● RECORDS:
[Start of section]

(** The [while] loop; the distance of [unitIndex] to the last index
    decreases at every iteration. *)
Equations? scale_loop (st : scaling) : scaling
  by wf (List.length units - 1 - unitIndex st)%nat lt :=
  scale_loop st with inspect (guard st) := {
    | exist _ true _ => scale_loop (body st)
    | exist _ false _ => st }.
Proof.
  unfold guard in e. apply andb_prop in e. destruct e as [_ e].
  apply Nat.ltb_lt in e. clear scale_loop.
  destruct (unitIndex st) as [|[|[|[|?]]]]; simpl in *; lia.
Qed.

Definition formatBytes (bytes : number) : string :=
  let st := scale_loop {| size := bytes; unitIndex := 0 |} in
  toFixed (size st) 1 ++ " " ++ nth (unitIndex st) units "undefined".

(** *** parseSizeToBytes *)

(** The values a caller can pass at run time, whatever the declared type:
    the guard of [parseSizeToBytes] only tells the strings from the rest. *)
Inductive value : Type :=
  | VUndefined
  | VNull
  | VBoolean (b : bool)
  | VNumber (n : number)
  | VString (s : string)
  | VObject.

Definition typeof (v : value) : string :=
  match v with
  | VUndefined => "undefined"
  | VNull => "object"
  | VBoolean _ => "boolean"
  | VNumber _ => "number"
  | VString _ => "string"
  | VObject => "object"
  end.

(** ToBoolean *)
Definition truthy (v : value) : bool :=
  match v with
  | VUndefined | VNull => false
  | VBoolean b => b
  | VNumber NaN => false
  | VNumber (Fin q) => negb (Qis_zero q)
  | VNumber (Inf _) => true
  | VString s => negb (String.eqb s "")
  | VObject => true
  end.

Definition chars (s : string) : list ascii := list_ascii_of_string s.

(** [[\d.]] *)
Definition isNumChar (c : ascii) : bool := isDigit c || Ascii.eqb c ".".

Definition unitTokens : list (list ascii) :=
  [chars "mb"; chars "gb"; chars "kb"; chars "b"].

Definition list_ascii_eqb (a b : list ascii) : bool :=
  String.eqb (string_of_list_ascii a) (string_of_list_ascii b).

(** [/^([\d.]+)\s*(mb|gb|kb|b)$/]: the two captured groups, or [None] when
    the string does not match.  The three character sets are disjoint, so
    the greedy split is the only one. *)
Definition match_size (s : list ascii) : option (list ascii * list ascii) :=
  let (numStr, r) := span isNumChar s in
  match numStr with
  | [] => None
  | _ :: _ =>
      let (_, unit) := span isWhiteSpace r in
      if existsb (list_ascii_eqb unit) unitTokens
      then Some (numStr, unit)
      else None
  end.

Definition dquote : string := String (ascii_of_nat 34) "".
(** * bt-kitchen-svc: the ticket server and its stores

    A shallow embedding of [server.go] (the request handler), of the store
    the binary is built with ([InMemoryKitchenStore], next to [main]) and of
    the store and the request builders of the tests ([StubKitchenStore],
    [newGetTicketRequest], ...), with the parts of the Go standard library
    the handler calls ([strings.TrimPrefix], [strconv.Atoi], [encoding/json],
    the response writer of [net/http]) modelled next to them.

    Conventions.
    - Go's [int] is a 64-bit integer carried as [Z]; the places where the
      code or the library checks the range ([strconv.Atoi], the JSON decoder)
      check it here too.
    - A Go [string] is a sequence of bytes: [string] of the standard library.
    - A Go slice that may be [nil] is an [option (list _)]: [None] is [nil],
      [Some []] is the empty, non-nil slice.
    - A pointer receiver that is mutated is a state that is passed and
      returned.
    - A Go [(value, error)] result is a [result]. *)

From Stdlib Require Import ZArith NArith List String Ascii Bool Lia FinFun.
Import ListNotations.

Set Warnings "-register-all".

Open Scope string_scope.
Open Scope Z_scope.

[End of section]
[Start of section]

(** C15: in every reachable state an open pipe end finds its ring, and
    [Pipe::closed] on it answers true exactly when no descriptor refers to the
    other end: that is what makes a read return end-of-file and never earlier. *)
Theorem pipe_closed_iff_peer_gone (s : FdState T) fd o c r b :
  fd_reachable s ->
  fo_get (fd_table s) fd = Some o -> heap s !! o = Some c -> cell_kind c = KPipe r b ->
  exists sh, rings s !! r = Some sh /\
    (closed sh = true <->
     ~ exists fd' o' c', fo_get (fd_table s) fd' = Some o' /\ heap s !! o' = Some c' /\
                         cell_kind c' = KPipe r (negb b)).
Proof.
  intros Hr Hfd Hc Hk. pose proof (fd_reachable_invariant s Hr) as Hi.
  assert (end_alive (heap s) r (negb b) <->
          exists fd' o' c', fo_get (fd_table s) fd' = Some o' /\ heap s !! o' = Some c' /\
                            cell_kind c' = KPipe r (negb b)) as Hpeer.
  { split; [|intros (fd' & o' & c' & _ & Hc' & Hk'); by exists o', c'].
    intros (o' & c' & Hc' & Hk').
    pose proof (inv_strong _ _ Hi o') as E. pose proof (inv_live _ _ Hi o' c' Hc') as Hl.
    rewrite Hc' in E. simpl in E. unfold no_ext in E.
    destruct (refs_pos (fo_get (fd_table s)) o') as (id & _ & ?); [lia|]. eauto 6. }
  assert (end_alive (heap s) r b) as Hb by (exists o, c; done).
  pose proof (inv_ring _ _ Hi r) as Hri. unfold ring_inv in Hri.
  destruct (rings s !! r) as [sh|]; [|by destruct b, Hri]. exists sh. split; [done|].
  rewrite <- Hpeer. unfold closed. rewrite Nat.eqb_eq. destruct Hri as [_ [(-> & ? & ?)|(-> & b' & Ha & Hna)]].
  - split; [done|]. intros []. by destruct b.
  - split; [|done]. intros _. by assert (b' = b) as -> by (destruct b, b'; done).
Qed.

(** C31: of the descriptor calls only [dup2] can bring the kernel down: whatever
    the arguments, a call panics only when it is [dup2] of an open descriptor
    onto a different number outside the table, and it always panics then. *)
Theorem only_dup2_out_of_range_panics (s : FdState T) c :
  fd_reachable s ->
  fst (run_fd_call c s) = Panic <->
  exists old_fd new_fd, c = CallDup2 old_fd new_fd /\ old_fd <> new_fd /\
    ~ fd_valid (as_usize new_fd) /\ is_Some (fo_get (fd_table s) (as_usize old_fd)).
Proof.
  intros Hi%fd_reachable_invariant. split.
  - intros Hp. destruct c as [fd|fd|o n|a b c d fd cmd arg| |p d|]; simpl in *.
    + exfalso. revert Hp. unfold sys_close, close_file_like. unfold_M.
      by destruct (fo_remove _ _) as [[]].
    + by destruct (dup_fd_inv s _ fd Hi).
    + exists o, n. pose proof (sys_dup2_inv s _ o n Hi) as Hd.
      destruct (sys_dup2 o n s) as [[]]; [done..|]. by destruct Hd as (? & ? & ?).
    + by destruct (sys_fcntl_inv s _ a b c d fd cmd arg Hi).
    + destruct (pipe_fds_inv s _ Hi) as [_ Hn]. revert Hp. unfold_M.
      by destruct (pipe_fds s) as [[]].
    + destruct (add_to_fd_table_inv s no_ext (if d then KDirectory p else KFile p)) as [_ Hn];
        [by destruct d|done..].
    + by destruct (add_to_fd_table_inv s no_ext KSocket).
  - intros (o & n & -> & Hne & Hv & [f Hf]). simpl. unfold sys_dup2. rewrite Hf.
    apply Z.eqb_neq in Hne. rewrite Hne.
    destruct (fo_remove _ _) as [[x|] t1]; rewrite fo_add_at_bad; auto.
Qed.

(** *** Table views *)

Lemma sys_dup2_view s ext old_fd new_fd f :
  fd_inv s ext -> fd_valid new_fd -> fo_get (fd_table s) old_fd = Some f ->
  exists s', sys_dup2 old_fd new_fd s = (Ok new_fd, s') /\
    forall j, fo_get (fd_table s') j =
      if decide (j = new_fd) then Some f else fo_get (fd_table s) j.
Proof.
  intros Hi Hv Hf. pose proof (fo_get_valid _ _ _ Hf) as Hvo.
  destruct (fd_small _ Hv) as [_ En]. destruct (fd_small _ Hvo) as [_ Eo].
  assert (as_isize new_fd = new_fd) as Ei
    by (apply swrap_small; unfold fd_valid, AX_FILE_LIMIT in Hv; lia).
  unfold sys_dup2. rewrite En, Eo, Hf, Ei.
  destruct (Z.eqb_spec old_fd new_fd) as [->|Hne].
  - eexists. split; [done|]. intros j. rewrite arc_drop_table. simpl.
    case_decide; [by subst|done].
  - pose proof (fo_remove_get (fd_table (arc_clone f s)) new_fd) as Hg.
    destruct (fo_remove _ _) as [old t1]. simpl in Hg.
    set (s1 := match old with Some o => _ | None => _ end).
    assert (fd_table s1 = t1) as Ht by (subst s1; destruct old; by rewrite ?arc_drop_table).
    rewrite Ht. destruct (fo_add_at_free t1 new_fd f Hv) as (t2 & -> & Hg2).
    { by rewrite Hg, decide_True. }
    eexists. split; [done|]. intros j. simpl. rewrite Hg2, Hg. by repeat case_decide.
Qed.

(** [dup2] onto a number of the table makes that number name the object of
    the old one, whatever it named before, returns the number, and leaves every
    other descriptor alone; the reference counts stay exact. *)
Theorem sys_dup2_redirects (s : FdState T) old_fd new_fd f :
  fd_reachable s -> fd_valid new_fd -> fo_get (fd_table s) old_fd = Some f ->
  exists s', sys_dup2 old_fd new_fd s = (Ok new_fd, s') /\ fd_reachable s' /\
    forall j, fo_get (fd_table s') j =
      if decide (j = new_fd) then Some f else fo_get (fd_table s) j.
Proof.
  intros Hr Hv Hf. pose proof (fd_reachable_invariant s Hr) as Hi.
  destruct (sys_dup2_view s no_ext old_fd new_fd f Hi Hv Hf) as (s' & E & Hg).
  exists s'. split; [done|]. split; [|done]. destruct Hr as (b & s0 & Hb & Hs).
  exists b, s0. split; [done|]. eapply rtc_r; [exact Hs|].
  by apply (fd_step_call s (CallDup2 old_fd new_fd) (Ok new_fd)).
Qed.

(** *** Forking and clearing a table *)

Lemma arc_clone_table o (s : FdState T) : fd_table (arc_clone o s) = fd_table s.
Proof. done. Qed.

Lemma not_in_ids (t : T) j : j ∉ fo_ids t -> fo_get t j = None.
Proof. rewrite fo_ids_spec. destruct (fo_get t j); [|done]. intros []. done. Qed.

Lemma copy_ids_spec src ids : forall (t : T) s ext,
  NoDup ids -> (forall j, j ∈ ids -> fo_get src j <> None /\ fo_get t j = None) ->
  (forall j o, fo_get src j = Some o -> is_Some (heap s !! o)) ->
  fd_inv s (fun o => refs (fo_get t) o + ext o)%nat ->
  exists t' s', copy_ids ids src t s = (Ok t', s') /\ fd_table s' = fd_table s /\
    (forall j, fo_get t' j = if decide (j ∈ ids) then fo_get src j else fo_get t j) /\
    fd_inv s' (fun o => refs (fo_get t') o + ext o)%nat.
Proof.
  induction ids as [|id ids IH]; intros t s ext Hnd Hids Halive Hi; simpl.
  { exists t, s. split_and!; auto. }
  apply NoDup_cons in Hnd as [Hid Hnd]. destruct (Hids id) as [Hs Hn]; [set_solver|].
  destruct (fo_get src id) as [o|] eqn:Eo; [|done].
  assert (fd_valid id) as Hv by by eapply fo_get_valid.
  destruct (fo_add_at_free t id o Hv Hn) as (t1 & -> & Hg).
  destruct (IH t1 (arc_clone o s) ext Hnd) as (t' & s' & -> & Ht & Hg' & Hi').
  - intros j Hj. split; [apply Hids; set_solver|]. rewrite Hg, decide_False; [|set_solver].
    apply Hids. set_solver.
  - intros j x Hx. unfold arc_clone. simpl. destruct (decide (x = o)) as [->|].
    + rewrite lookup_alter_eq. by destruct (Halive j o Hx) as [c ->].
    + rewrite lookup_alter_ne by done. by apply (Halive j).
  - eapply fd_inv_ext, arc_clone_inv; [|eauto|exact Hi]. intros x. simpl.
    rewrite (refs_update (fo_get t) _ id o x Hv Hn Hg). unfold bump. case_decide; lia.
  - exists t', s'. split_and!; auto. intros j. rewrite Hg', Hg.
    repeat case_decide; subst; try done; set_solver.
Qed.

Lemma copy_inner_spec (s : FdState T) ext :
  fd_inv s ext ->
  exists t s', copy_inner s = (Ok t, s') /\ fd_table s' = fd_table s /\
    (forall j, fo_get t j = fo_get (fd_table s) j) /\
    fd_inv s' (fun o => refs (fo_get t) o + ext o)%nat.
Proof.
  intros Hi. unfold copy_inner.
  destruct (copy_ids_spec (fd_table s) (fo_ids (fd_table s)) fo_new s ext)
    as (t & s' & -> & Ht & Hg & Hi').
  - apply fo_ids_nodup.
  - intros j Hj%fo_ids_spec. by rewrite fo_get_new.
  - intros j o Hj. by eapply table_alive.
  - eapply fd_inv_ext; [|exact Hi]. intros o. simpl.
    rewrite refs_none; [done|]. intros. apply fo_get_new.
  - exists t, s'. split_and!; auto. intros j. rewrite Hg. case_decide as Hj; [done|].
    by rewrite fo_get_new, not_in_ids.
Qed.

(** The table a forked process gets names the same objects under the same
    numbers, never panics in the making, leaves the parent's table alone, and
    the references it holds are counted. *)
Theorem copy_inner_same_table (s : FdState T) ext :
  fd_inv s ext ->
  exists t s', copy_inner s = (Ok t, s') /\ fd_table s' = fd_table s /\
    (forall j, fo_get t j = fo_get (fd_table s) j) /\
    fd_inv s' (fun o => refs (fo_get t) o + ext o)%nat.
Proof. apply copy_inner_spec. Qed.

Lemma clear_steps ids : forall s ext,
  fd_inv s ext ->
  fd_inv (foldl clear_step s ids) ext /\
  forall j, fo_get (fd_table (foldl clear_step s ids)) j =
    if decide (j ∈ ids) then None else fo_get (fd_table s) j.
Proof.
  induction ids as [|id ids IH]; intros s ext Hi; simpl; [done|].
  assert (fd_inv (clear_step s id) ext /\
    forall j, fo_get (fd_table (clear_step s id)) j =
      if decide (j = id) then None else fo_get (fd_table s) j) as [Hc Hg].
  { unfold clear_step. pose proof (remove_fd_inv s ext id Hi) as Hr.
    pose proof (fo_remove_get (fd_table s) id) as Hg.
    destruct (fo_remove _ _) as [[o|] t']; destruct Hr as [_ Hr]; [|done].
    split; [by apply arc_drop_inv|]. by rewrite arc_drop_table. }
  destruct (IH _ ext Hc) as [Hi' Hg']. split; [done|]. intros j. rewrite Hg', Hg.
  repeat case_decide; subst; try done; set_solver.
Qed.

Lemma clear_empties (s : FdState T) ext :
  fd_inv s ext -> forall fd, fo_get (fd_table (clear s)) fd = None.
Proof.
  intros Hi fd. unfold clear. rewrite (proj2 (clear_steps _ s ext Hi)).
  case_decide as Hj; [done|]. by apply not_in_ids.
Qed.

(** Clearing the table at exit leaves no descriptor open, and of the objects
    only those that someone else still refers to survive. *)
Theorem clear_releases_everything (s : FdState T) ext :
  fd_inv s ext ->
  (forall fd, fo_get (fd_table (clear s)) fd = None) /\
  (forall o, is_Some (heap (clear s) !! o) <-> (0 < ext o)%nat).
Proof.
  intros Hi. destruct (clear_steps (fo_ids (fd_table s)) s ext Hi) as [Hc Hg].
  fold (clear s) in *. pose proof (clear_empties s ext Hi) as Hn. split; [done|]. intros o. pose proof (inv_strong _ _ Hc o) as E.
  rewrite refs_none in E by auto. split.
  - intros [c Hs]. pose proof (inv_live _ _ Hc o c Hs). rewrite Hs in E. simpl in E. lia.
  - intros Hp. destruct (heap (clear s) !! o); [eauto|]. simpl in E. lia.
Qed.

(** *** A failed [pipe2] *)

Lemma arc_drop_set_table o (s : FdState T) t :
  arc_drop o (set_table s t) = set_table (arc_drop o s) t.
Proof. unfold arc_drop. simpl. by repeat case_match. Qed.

[End of section]

● ASSIGNMENT: Beginning at the line with "- intros Hp. destruct c" and ending at the line with "the old one, whatever", reproduce each line of the data above exactly, and add no other lines.

● THE COMPLETED TASK:
  - intros Hp. destruct c as [fd|fd|o n|a b c d fd cmd arg| |p d|]; simpl in *.
    + exfalso. revert Hp. unfold sys_close, close_file_like. unfold_M.
      by destruct (fo_remove _ _) as [[]].
    + by destruct (dup_fd_inv s _ fd Hi).
    + exists o, n. pose proof (sys_dup2_inv s _ o n Hi) as Hd.
      destruct (sys_dup2 o n s) as [[]]; [done..|]. by destruct Hd as (? & ? & ?).
    + by destruct (sys_fcntl_inv s _ a b c d fd cmd arg Hi).
    + destruct (pipe_fds_inv s _ Hi) as [_ Hn]. revert Hp. unfold_M.
      by destruct (pipe_fds s) as [[]].
    + destruct (add_to_fd_table_inv s no_ext (if d then KDirectory p else KFile p)) as [_ Hn];
        [by destruct d|done..].
    + by destruct (add_to_fd_table_inv s no_ext KSocket).
  - intros (o & n & -> & Hne & Hv & [f Hf]). simpl. unfold sys_dup2. rewrite Hf.
    apply Z.eqb_neq in Hne. rewrite Hne.
    destruct (fo_remove _ _) as [[x|] t1]; rewrite fo_add_at_bad; auto.
Qed.

(** *** Table views *)

Lemma sys_dup2_view s ext old_fd new_fd f :
  fd_inv s ext -> fd_valid new_fd -> fo_get (fd_table s) old_fd = Some f ->
  exists s', sys_dup2 old_fd new_fd s = (Ok new_fd, s') /\
    forall j, fo_get (fd_table s') j =
      if decide (j = new_fd) then Some f else fo_get (fd_table s) j.
Proof.
  intros Hi Hv Hf. pose proof (fo_get_valid _ _ _ Hf) as Hvo.
  destruct (fd_small _ Hv) as [_ En]. destruct (fd_small _ Hvo) as [_ Eo].
  assert (as_isize new_fd = new_fd) as Ei
    by (apply swrap_small; unfold fd_valid, AX_FILE_LIMIT in Hv; lia).
  unfold sys_dup2. rewrite En, Eo, Hf, Ei.
  destruct (Z.eqb_spec old_fd new_fd) as [->|Hne].
  - eexists. split; [done|]. intros j. rewrite arc_drop_table. simpl.
    case_decide; [by subst|done].
  - pose proof (fo_remove_get (fd_table (arc_clone f s)) new_fd) as Hg.
    destruct (fo_remove _ _) as [old t1]. simpl in Hg.
    set (s1 := match old with Some o => _ | None => _ end).
    assert (fd_table s1 = t1) as Ht by (subst s1; destruct old; by rewrite ?arc_drop_table).
    rewrite Ht. destruct (fo_add_at_free t1 new_fd f Hv) as (t2 & -> & Hg2).
    { by rewrite Hg, decide_True. }
    eexists. split; [done|]. intros j. simpl. rewrite Hg2, Hg. by repeat case_decide.
Qed.

(** [dup2] onto a number of the table makes that number name the object of
    the old one, whatever it named before, returns the number, and leaves every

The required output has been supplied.